Filter the entries for the word "below". Copy each line in which it occurs.

──────── The data ────────

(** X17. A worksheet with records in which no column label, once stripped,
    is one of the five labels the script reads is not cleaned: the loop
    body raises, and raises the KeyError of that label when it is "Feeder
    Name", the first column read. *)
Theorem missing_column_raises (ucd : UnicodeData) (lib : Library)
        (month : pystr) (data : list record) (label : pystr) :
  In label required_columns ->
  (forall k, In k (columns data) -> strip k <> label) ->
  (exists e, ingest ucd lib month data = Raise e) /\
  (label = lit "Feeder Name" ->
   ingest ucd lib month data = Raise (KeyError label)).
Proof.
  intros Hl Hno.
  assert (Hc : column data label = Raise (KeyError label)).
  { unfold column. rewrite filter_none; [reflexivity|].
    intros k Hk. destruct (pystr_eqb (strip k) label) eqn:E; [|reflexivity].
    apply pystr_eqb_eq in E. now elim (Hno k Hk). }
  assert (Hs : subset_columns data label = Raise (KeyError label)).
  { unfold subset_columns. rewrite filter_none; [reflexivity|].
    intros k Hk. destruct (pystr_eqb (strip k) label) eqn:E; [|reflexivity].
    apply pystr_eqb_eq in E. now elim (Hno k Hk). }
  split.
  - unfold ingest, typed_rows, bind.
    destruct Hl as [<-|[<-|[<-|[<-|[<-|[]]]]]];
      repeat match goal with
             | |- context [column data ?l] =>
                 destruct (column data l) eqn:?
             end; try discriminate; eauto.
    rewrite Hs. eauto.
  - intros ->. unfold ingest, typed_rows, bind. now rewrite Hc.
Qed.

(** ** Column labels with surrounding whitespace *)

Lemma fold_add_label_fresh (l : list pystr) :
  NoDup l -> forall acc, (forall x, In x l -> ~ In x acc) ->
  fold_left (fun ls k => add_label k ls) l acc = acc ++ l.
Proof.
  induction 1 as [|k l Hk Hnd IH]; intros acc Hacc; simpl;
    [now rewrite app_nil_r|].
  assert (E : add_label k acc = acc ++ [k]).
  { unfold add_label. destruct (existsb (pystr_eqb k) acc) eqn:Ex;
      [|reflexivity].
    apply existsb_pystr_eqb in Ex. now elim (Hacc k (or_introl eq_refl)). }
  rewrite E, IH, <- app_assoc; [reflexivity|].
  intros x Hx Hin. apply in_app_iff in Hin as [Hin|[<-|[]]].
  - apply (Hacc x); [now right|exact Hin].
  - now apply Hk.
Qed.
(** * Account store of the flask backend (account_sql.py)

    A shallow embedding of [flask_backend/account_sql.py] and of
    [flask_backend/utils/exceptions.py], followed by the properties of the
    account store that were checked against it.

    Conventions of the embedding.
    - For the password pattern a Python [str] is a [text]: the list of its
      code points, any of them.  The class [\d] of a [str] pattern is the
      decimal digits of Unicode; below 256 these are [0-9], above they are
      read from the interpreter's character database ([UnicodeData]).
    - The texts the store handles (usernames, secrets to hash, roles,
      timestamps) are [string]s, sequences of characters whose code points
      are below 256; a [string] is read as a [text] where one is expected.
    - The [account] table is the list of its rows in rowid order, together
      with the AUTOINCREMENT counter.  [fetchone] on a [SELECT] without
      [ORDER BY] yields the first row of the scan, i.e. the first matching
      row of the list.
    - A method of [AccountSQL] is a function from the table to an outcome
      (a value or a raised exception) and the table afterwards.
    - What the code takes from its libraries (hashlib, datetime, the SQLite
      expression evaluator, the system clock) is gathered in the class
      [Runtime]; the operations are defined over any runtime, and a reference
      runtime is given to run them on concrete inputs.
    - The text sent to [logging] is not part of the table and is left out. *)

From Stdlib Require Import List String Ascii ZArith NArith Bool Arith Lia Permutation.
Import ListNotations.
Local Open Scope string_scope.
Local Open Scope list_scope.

────────

(Answer)
      decimal digits of Unicode; below 256 these are [0-9], above they are
      are below 256; a [string] is read as a [text] where one is expected.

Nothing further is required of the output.